Content starts
(** * tusd: storage decorators and capability-driven routing

    A shallow embedding of three pieces of the tusd upload server:

    - [memorylocker]: the in-memory lock table ([memorylocker.go]);
    - [limitedstore]: the capacity-bounded store that evicts the largest
      uploads first ([limitedstore.go]);
    - [tusd]: the shared vocabulary of the [tusd] package and the routed
      handler's endpoint assembly ([handler.go]).

    Go maps with string keys are [gmap string _]; [int64] values are
    integers of [Z] whose arithmetic wraps around explicitly; a Go [error]
    result is [option error] with [None] for [nil]; a method on a pointer
    receiver takes the receiver's state and returns the new state next to
    its result. *)

From Stdlib Require Import ZArith Lia.
From stdpp Require Import base option list sorting strings gmap fin_maps.

Local Open Scope Z_scope.

(** ** The [tusd] package: errors, upload records, data store interfaces *)

Module tusd.

(** The two errors of the [tusd] package that the decorators return
    themselves, and the errors that a backend makes up. *)
Inductive error : Type :=
  | ErrNotImplemented
  | ErrFileLocked
  | ErrBackend (msg : string).

(** The outcome of a Go function returning [(T, error)]. *)
Inductive result (T : Type) : Type :=
  | Ok (v : T)
  | Err (e : error).
Arguments Ok {T} v.
Arguments Err {T} e.

(** [tusd.FileInfo]: the decorators read the declared size only. *)
Record FileInfo : Type := mkFileInfo {
  ID : string;
  Size : Z;
}.

(** What an [io.Reader] yields when it is drained. *)
Definition Reader : Type := list Byte.byte.

(** A method with a pointer receiver whose state has type [B]. *)
Definition method (B A : Type) : Type := B -> A * B.

(** The method table of a value held in a [tusd.TerminaterDataStore]
    interface: [NewUpload] and [Terminate] belong to the static type, the
    other methods are there exactly when the dynamic type has them, which
    is what the type assertions [v.(tusd.GetReaderDataStore)],
    [v.(tusd.LockerDataStore)], [v.(tusd.FinisherDataStore)] and
    [v.(tusd.ConcaterDataStore)] test.  [LockerDataStore] asks for both
    [LockUpload] and [UnlockUpload], hence the pair. *)
Record TerminaterDataStore (B : Type) : Type := mkTerminaterDataStore {
  ds_NewUpload : FileInfo -> method B (result string);
  ds_Terminate : string -> method B (option error);
  ds_GetReader : option (string -> method B (result Reader));
  ds_Locker : option ((string -> method B (option error)) *
                      (string -> method B (option error)));
  ds_FinishUpload : option (string -> method B (option error));
  ds_ConcatUploads : option (string -> list string -> method B (option error));
}.
Arguments ds_NewUpload {B} _ _ _.
Arguments ds_Terminate {B} _ _ _.
Arguments ds_GetReader {B} _.
Arguments ds_Locker {B} _.
Arguments ds_FinishUpload {B} _.
Arguments ds_ConcatUploads {B} _.

(** *** [handler.go]: the routed handler *)

(** Which optional methods the dynamic type of a [DataStore] value has. *)
Record methodSet : Type := mkMethodSet {
  hasTerminate : bool;
  hasGetReader : bool;
  hasLocker : bool;
  hasFinishUpload : bool;
  hasConcatUploads : bool;
}.

(** [tusd.Config]; [DataStore] is an interface value, [None] when nil. *)
Record Config : Type := mkConfig {
  DataStore : option methodSet;
  MaxSize : Z;
}.

(** [_, ok := v.(TerminaterDataStore)] and [_, ok := v.(GetReaderDataStore)]:
    a nil interface value satisfies no type assertion. *)
Definition is_TerminaterDataStore (v : option methodSet) : bool :=
  match v with
  | Some ms => hasTerminate ms
  | None => false
  end.

Definition is_GetReaderDataStore (v : option methodSet) : bool :=
  match v with
  | Some ms => hasGetReader ms
  | None => false
  end.

(** The methods of [UnroutedHandler] that are given to the router. *)
Inductive HandlerFunc : Type :=
  | PostFile
  | HeadFile
  | PatchFile
  | DelFile
  | GetFile.

(** A registration in the [pat] router: HTTP method, pattern, handler. *)
Record route : Type := mkRoute {
  verb : string;
  pattern : string;
  target : HandlerFunc;
}.

Definition PatternServeMux : Type := list route.

Definition pat_New : PatternServeMux := [].

Definition mux_Add (meth pat : string) (h : HandlerFunc)
    (mux : PatternServeMux) : PatternServeMux :=
  mux ++ [{| verb := meth; pattern := pat; target := h |}].

Definition mux_Post := mux_Add "POST"%string.
Definition mux_Head := mux_Add "HEAD"%string.
Definition mux_Del := mux_Add "DELETE"%string.
Definition mux_Get := mux_Add "GET"%string.


(** The handlers registered for an HTTP method, in registration order. *)
Definition handlersFor (meth : string) (mux : PatternServeMux)
  : list HandlerFunc :=
  target <$> filter (fun r => verb r = meth) mux.


(** The route table that the spec asks for, given which of the two
    capabilities the data store has. *)
Definition endpoints (terminater getReader : bool) : PatternServeMux :=
  [ {| verb := "POST"; pattern := ""; target := PostFile |};
    {| verb := "HEAD"; pattern := ":id"; target := HeadFile |};
    {| verb := "PATCH"; pattern := ":id"; target := PatchFile |} ]
  ++ (if terminater
      then [ {| verb := "DELETE"; pattern := ":id"; target := DelFile |} ]
      else [])
  ++ (if getReader
      then [ {| verb := "GET"; pattern := ":id"; target := GetFile |} ]
      else []).

Section Handler.

(** [UnroutedHandler] and its constructor are declared in another file
    of the package; so are requests, responses and what the handler's
    middleware around a router answers. *)
Context {UnroutedHandler Request Response : Type}.
Variable NewUnroutedHandler : Config -> result UnroutedHandler.
Variable serve : UnroutedHandler -> PatternServeMux -> Request -> Response.

(** [Handler]; the [CompleteUploads] channel is the unrouted handler's. *)
Record Handler : Type := mkHandler {
  unroutedHandler : UnroutedHandler;
  routeHandler : PatternServeMux;
}.

Definition NewHandler (config : Config) : result Handler :=
  match NewUnroutedHandler config with
  | Err err => Err err
  | Ok handler =>
      let mux := pat_New in
      let mux := mux_Post "" PostFile mux in
      let mux := mux_Head ":id" HeadFile mux in
      let mux := mux_Add "PATCH" ":id" PatchFile mux in
      let mux :=
        if is_TerminaterDataStore (DataStore config)
        then mux_Del ":id" DelFile mux else mux in
      let mux :=
        if is_GetReaderDataStore (DataStore config)
        then mux_Get ":id" GetFile mux else mux in
      Ok {| unroutedHandler := handler; routeHandler := mux |}
  end.


End Handler.

Arguments Handler UnroutedHandler : clear implicits.

End tusd.

Import tusd.

(** ** [memorylocker]: the lock table *)

Module memorylocker.

Section MemoryLocker.

(** State of the wrapped [tusd.DataStore]. *)
Context {B : Type}.

Record MemoryLocker : Type := mkMemoryLocker {
  DataStore : B;
  locks : gmap string bool;
}.

Definition NewMemoryLocker (store : B) : MemoryLocker :=
  {| DataStore := store; locks := ∅ |}.

(** [if _, ok := locker.locks[id]; ok { return ErrFileLocked }] *)
Definition LockUpload (id : string) (locker : MemoryLocker)
  : option error * MemoryLocker :=
  match locks locker !! id with
  | Some _ => (Some ErrFileLocked, locker)
  | None =>
      (None, {| DataStore := DataStore locker;
                locks := <[id := true]> (locks locker) |})
  end.

(** [delete(locker.locks, id); return nil] *)
Definition UnlockUpload (id : string) (locker : MemoryLocker)
  : option error * MemoryLocker :=
  (None, {| DataStore := DataStore locker;
            locks := delete id (locks locker) |}).

End MemoryLocker.

Arguments MemoryLocker B : clear implicits.

(** *** Sequences of lock and unlock calls *)

Inductive call : Type :=
  | Lock (id : string)
  | Unlock (id : string).

Section Calls.

Context {B : Type}.

Definition perform (c : call) (locker : MemoryLocker B)
  : option error * MemoryLocker B :=
  match c with
  | Lock id => LockUpload id locker
  | Unlock id => UnlockUpload id locker
  end.

(** The locker after the calls of [cs], whatever each of them returned. *)
Definition performAll (cs : list call) (locker : MemoryLocker B)
  : MemoryLocker B :=
  foldl (fun l c => (perform c l).2) locker cs.

End Calls.

(** The optional methods of [*MemoryLocker]: the struct embeds the
    interface [tusd.DataStore], so it gets that interface's methods and no
    other method of the wrapped value, and it declares [LockUpload] and
    [UnlockUpload]. *)
Definition methods : methodSet :=
  {| hasTerminate := false; hasGetReader := false; hasLocker := true;
     hasFinishUpload := false; hasConcatUploads := false |}.

End memorylocker.

(** ** [int64] arithmetic *)

Definition wrap64 (z : Z) : Z := (z + 2 ^ 63) mod 2 ^ 64 - 2 ^ 63.

Definition is_int64 (z : Z) : Prop := - 2 ^ 63 <= z < 2 ^ 63.

(** ** [limitedstore]: the capacity-bounded store *)

Module limitedstore.

(** [pair] and [pairlist], with the [sort.Interface] methods of [pairlist]
    read on elements instead of indices. *)
Record pair : Type := mkPair {
  key : string;
  value : Z;
}.

Definition pairlist : Type := list pair.

(** [p[i].value < p[j].value] *)
Definition Less (a b : pair) : bool := value a <? value b.

(** [sort.Reverse]: the order whose [Less(i, j)] is the inner [Less(j, i)]. *)
Definition Reverse (less : pair -> pair -> bool) : pair -> pair -> bool :=
  fun a b => less b a.

(** The slice filled by [for u, h := range store.uploads].  Go leaves the
    iteration order of a map open, and so does [map_to_list]; nothing
    below depends on it. *)
Definition rangeUploads (uploads : gmap string Z) : pairlist :=
  (fun uh => {| key := uh.1; value := uh.2 |}) <$> map_to_list uploads.

(** The sum of the declared sizes recorded in the map: over the integers,
    and as the [int64] that adding them up in Go gives. *)
Definition exactSum (uploads : gmap string Z) : Z :=
  map_fold (fun _ h acc => h + acc) 0 uploads.
(** * Log playback: replay of a time-indexed state log (gz-sim, LogPlayback.cc)

    A shallow embedding of [src/systems/log/LogPlayback.cc].  The playback
    system object ([LogPlaybackPrivate]) is a record that is passed through
    every member function; the process-wide flag [started] is passed next to
    it.  The collaborators that live outside the file (filesystem, transport
    log, path utilities) are operations of a type class; the entity-component
    manager is modelled after its description in the specification. *)

From Stdlib Require Import ZArith NArith Ascii String.
From stdpp Require Import gmap strings list fin_maps fin_sets.

Local Open Scope Z_scope.

Set Warnings "-clear-no-such-hyp".

(** ** std::string operations used by the source *)

Module StdString.

(** [s.size()] *)
Definition size (s : string) : nat := String.length s.

(** [s.substr(pos)]; the source only calls it with [pos <= s.size()]. *)
Definition substr (s : string) (pos : nat) : string :=
  String.substring pos (size s - pos) s.

(** [s.compare(pos, len, t) == 0]: the [len] characters of [s] from [pos]
    (fewer when [s] ends before) are exactly [t]. *)
Definition compare_eq0 (s : string) (pos len : nat) (t : string) : bool :=
  String.eqb (String.substring pos (Nat.min len (size s - pos)) s) t.

(** [s[0]]; for the empty string C++ yields the terminating NUL. *)
Definition front (s : string) : ascii :=
  match s with
  | EmptyString => Ascii.zero
  | String c _ => c
  end.

(** [s.empty()] *)
Definition empty (s : string) : bool :=
  match s with EmptyString => true | _ => false end.

(** [s.find_last_of(c)], [None] for [npos]. *)
Fixpoint find_last_of (s : string) (c : ascii) : option nat :=
  match s with
  | EmptyString => None
  | String d s' =>
      match find_last_of s' c with
      | Some i => Some (S i)
      | None => if Ascii.eqb d c then Some O else None
      end
  end.

End StdString.

(** ** Data carried by the log and by the world *)

(** [Entity] is a 64-bit unsigned identifier. *)
Definition Entity := N.

(** [std::chrono::steady_clock::duration], a signed count of nanoseconds. *)
Definition duration := Z.

(** [sdf::Mesh]: the URI and the remaining fields. *)
Record Mesh := mkMesh { meshUri : string; meshOther : string }.

(** [sdf::Geometry]: a mesh shape when [Type() == MESH], any other shape
    otherwise. *)
Inductive Geometry :=
| MeshGeometry (meshShape : Mesh)
| OtherGeometry (shape : string).

(** [sdf::Material]: the script URI and the remaining fields. *)
Record Material := mkMaterial { scriptUri : string; materialOther : string }.

(** [msgs::LogPlaybackStatistics] *)
Record LogPlaybackStatistics :=
  mkLogStats { stats_start_time : duration; stats_end_time : duration }.

(** Component type keys.  The numeric ids are assigned by the component
    registry; only their being distinct matters here. *)
Inductive ComponentTypeId :=
| TWorld
| TLogPlaybackStatistics
| TGeometry
| TMaterial
| TParticleEmitterCmd
| TOther (tag : N).

(** Component payloads. *)
Inductive ComponentValue :=
| CWorld
| CLogPlaybackStatistics (stats : LogPlaybackStatistics)
| CGeometry (g : Geometry)
| CMaterial (m : Material)
| CParticleEmitterCmd (emitting : bool)
| COther (tag : N) (payload : string).

Definition typeId (v : ComponentValue) : ComponentTypeId :=
  match v with
  | CWorld => TWorld
  | CLogPlaybackStatistics _ => TLogPlaybackStatistics
  | CGeometry _ => TGeometry
  | CMaterial _ => TMaterial
  | CParticleEmitterCmd _ => TParticleEmitterCmd
  | COther tag _ => TOther tag
  end.

#[global] Instance Mesh_eq_dec : EqDecision Mesh.
Proof. solve_decision. Defined.
#[global] Instance Geometry_eq_dec : EqDecision Geometry.
Proof. solve_decision. Defined.
#[global] Instance Material_eq_dec : EqDecision Material.
Proof. solve_decision. Defined.
#[global] Instance LogPlaybackStatistics_eq_dec : EqDecision LogPlaybackStatistics.
Proof. solve_decision. Defined.
#[global] Instance ComponentTypeId_eq_dec : EqDecision ComponentTypeId.
Proof. solve_decision. Defined.
#[global] Instance ComponentValue_eq_dec : EqDecision ComponentValue.
Proof. solve_decision. Defined.

Definition ComponentTypeId_code (t : ComponentTypeId) : nat + N :=
  match t with
  | TWorld => inl 0%nat
  | TLogPlaybackStatistics => inl 1%nat
  | TGeometry => inl 2%nat
  | TMaterial => inl 3%nat
  | TParticleEmitterCmd => inl 4%nat
  | TOther tag => inr tag
  end.

Definition ComponentTypeId_decode (c : nat + N) : ComponentTypeId :=
  match c with
  | inl 0%nat => TWorld
  | inl 1%nat => TLogPlaybackStatistics
  | inl 2%nat => TGeometry
  | inl 3%nat => TMaterial
  | inl _ => TParticleEmitterCmd
  | inr tag => TOther tag
  end.

#[global] Instance ComponentTypeId_countable : Countable ComponentTypeId.
Proof.
  apply (inj_countable' ComponentTypeId_code ComponentTypeId_decode).
  by intros [].
Defined.

(** One component entry of a serialized entity.  A tag the registry does not
    know cannot be deserialized. *)
Inductive SerializedComponent :=
| Recognized (v : ComponentValue)
| Unrecognized (tag : N) (payload : string).

(** [msgs::SerializedEntity] / [msgs::SerializedEntityMap]: one diff record. *)
Record SerializedEntity := mkSerializedEntity {
  se_id : Entity;
  se_components : list SerializedComponent;
  se_remove : bool
}.

(** [msgs::SerializedState]: the entity records in order. *)
Definition SerializedState := list SerializedEntity.

(** [msgs::SerializedStateMap]: key/record pairs in iteration order.  The
    source reads the id from the record, not from the key. *)
Definition SerializedStateMap := list (N * SerializedEntity).
(** X9. No file is touched for a request that fails a guard on its
    parameters: the answer does not depend on the file system or on the
    reader; and for a missing file the reader is not called. *)
Theorem get_logs_no_file_access (filename term : string) (regex : option string)
  (limit : Z) (case_sensitive : bool)
  (isfile' : string -> bool) (tail_async' : string -> Z -> result (list string)) :
  (is_filename_valid filename = false \/
   char_in "/" filename || char_in "\" filename = true \/
   (str_truthy term = true /\ is_search_term_valid term = false) \/
   is_limit_valid limit = false ->
   Routes.get_logs log_directory isfile tail_async filename term regex limit case_sensitive =
   Routes.get_logs log_directory isfile' tail_async' filename term regex limit case_sensitive) /\
  (isfile (os_path_join log_directory filename) = false ->
   Routes.get_logs log_directory isfile tail_async filename term regex limit case_sensitive =
   Routes.get_logs log_directory isfile tail_async' filename term regex limit case_sensitive).
Proof.
  unfold Routes.get_logs. split.
  - intros H.
    destruct (is_filename_valid filename); cbn [negb]; [|reflexivity].
    destruct (char_in "/" filename || char_in "\" filename); [reflexivity|].
    destruct (str_truthy term); cbn [andb]; [|].
    + destruct (is_search_term_valid term); cbn [negb]; [|reflexivity].
      destruct (is_limit_valid limit); cbn [negb]; [|reflexivity].
      destruct H as [H|[H|[[_ H]|H]]]; discriminate.
    + destruct (is_limit_valid limit); cbn [negb]; [|reflexivity].
      destruct H as [H|[H|[[H _]|H]]]; discriminate.
  - intros H. rewrite H. cbn [negb].
    destruct (is_filename_valid filename); cbn [negb]; [|reflexivity].
    destruct (char_in "/" filename || char_in "\" filename); [reflexivity|].
    destruct (str_truthy term && negb (is_search_term_valid term)); [reflexivity|].
    destruct (is_limit_valid limit); reflexivity.
Qed.

(** X10. At the route, a regex on which [re.compile] raises [re.error] is not
    an error for the client: the answer is an empty list of lines and a count
    of zero.  Any other exception of [re.compile] leaves [get_logs] as it
    is. *)
Theorem get_logs_invalid_regex (filename term regex : string) (limit : Z)
  (case_sensitive : bool) (raw : list string) :
  Routes.valid_request log_directory isfile filename term limit = true ->
  tail_async (os_path_join log_directory filename) limit = Return raw ->
  (re_compile regex (if case_sensitive then 0%Z else IGNORECASE) = Raise re_error ->
   Routes.get_logs log_directory isfile tail_async filename term (Some regex) limit
     case_sensitive
   = Return (mkLogResponse [] 0 filename)) /\
  (forall e,
     e <> re_error ->
     re_compile regex (if case_sensitive then 0%Z else IGNORECASE) = Raise e ->
     Routes.get_logs log_directory isfile tail_async filename term (Some regex) limit
       case_sensitive
     = Raise e).
Proof.
  intros Hv Ht. rewrite (get_logs_valid _ _ _ _ _ _ _ _ Hv), Ht. cbn [bind]. split.
  - intros Hc.
    now rewrite (filter_lines_compile_error raw (Some term) regex case_sensitive Hc).
  - intros e Hne Hc.
    rewrite filter_lines_regex by (eapply compile_error_nonempty; eassumption).
    rewrite Hc. destruct e; [congruence | reflexivity | reflexivity].
Qed.
(** A server that is slow on the first request: the first receive times
    out, and the answer to that first request is what arrives next. *)
Definition slow_server : Connector string :=
  fun tr T e =>
    match e in netE _ T return T with
    | Connect _ _ _ _ => Ok 1
    | Recv _ _ =>
        if Nat.eqb (recvs tr) 0 then Raise TimeoutError
        else Ok (Binary (pack "{answer to: first}"))
    | Send _ _ => Ok tt
    | Close _ => tt
    | Sleep _ => tt
    | LogInfo _ => tt
    end.


(** ** Facts *)

Section Facts.

Context {Dict : Type} {codec : Codec Dict}.
Context {Float : Type} {float_repr : FloatRepr Float}.

Implicit Types (env : Connector Float) (tr : list (call Float)).

(** *** How [returns] composes *)

Lemma returns_ret {R} env (r : R) tr : returns env (Ret r) tr tr r.
Proof. unfold returns. rewrite interp_state_ret. reflexivity. Qed.

Lemma returns_trigger {T} env (e : netE Float T) tr :
  returns env (ITree.trigger e) tr (tr ++ [call_of e])%list (env tr T e).
Proof. unfold returns. rewrite interp_state_trigger. reflexivity. Qed.

Lemma returns_bind {A B} env (t : itree (netE Float) A) (k : A -> itree (netE Float) B)
      tr tr1 tr2 a b :
  returns env t tr tr1 a ->
  returns env (k a) tr1 tr2 b ->
  returns env (ITree.bind t k) tr tr2 b.
Proof.
  unfold returns. intros Ht Hk.
  rewrite interp_state_bind, Ht, bind_ret_l. exact Hk.
Qed.

Lemma returns_iter_again {I R} env (body : I -> itree (netE Float) (I + R))
      i j tr tr1 tr2 r :
  returns env (body i) tr tr1 (inl j) ->
  returns env (ITree.iter body j) tr1 tr2 r ->
  returns env (ITree.iter body i) tr tr2 r.
Proof.
  unfold returns. intros Hb Hi.
  rewrite unfold_iter, interp_state_bind, Hb, bind_ret_l. cbn.
  rewrite interp_state_tau, tau_eutt. exact Hi.
Qed.

Lemma returns_iter_done {I R} env (body : I -> itree (netE Float) (I + R)) i tr tr1 r :
  returns env (body i) tr tr1 (inr r) ->
  returns env (ITree.iter body i) tr tr1 r.
Proof.
  unfold returns. intros Hb.
  rewrite unfold_iter, interp_state_bind, Hb, bind_ret_l. cbn.
  rewrite interp_state_ret. reflexivity.
Qed.

(** A run has one outcome. *)
Lemma returns_det {R} env (t : itree (netE Float) R) tr tr1 tr2 (r1 r2 : R) :
  returns env t tr tr1 r1 ->
  returns env t tr tr2 r2 ->
  tr1 = tr2 /\ r1 = r2.
Proof.
  unfold returns. intros H1 H2. rewrite H1 in H2.
  apply eutt_inv_Ret in H2. inversion H2. split; reflexivity.
Qed.

(** A loop that comes back went round under its invariant and left through
    an exit of its body.  The body is asked to come back whatever the
    connector answers. *)
Lemma returns_iter_inv {I R} env (body : I -> itree (netE Float) (I + R))
      (Inv : list (call Float) -> I -> Prop) (Q : list (call Float) -> R -> Prop) :
  (forall tr i, exists tr1 x, returns env (body i) tr tr1 x) ->
  (forall tr i tr1 x, Inv tr i -> returns env (body i) tr tr1 x ->
     match x with inl j => Inv tr1 j | inr r => Q tr1 r end) ->
  forall tr i tr' r,
    Inv tr i -> returns env (ITree.iter body i) tr tr' r -> Q tr' r.
Proof.
  intros Htotal Hstep tr i tr' r Hinv Hret.
  unfold returns in Hret.
  assert (Hleaf : Leaf (tr', r) (interp_state (handle env) (ITree.iter body i) tr)).
  { rewrite Hret. apply Leaf_Ret. }
  rewrite eutt_eq_interp_state_iter in Hleaf.
  unfold Basics.iter, MonadIter_stateT0, Basics.iter, MonadIter_itree in Hleaf.
  revert Hleaf.
  apply (Leaf_iter_inv _ (tr, i) (fun si => Inv (fst si) (snd si))
           (fun sr => Q (fst sr) (snd sr))); [|exact Hinv].
  intros [s j] x Hi Hx. cbn in Hi.
  destruct (Htotal s j) as (tr1 & y & Hy).
  pose proof (Hstep _ _ _ _ Hi Hy) as Hpost.
  unfold returns in Hy. cbn in Hx.
  rewrite Hy, bind_ret_l in Hx. cbn in Hx.
  destruct y as [j'|r']; apply Leaf_Ret_inv in Hx; subst x; cbn; exact Hpost.
Qed.

(** *** The handshake, case by case *)

Lemma handshake_connect_raises env (self : Connecting Dict) tr e :
  connect_answer env self tr = Raise e ->
  returns env (handshake self) tr (tr ++ [connect_call self])%list (Raise e).
Proof.
  intros Hc. unfold handshake, and_then.
  eapply returns_bind; [apply returns_trigger|].
  fold (connect_answer env self tr). rewrite Hc. apply returns_ret.
Qed.

Lemma handshake_recv_raises env (self : Connecting Dict) tr conn e :
  connect_answer env self tr = Ok conn ->
  env (tr ++ [connect_call self])%list _ (Recv conn None) = Raise e ->
  returns env (handshake self) tr
          (tr ++ [connect_call self; CRecv conn None])%list (Raise e).
Proof.
  intros Hc Hr. unfold handshake, and_then.
  eapply returns_bind; [apply returns_trigger|].
  fold (connect_answer env self tr). rewrite Hc. cbn.
  eapply returns_bind; [apply returns_trigger|].
  fold (connect_call (Float:=Float) self). rewrite Hr. cbn.
  rewrite <- app_assoc. apply returns_ret.
Qed.

Lemma handshake_received env (self : Connecting Dict) tr conn msg :
  connect_answer env self tr = Ok conn ->
  env (tr ++ [connect_call self])%list _ (Recv conn None) = Ok msg ->
  returns env (handshake self) tr
          (tr ++ [connect_call self; CRecv conn None])%list
          (match unpackb msg with
           | inl e => Raise e
           | inr metadata => Ok (conn, metadata)
           end).
Proof.
  intros Hc Hr. unfold handshake, and_then.
  eapply returns_bind; [apply returns_trigger|].
  fold (connect_answer env self tr). rewrite Hc. cbn.
  eapply returns_bind; [apply returns_trigger|].
  fold (connect_call (Float:=Float) self). rewrite Hr. cbn.
  rewrite <- app_assoc. cbn.
  eapply returns_bind; [apply returns_ret|].
  destruct (unpackb msg); apply returns_ret.
Qed.

Lemma handshake_outcome_returns env self tr tr1 r :
  handshake_outcome env self tr tr1 r -> returns env (handshake self) tr tr1 r.
Proof.
  intros [e Hc|conn e Hc Hr|conn msg Hc Hr].
  - apply handshake_connect_raises; assumption.
  - apply handshake_recv_raises; assumption.
  - apply handshake_received; assumption.
Qed.

(** The handshake always comes back, whatever the connector answers. *)
Lemma handshake_total env self tr :
  exists tr1 r, handshake_outcome env self tr tr1 r.
Proof.
  destruct (connect_answer env self tr) as [e|conn] eqn:Hc.
  - eexists _, _. apply connect_raised. exact Hc.
  - destruct (env (tr ++ [connect_call self])%list _ (Recv conn None)) as [e|msg] eqn:Hr.
    + eexists _, _. eapply recv_raised; eassumption.
    + eexists _, _. eapply received; eassumption.
Qed.

Lemma handshake_inv env self tr tr1 r :
  returns env (handshake self) tr tr1 r -> handshake_outcome env self tr tr1 r.
Proof.
  intros Hret.
  destruct (handshake_total env self tr) as (tr2 & r2 & Hout).
  destruct (returns_det _ _ _ _ _ _ _ Hret (handshake_outcome_returns _ _ _ _ _ Hout))
    as [-> ->].
  exact Hout.
Qed.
Content ends
§ PROBLEM DESCRIPTION: Scan the material above. Return every line containing the string "Hstep".

§ TASK RESPONSE:
  intros Htotal Hstep tr i tr' r Hinv Hret.
  pose proof (Hstep _ _ _ _ Hi Hy) as Hpost.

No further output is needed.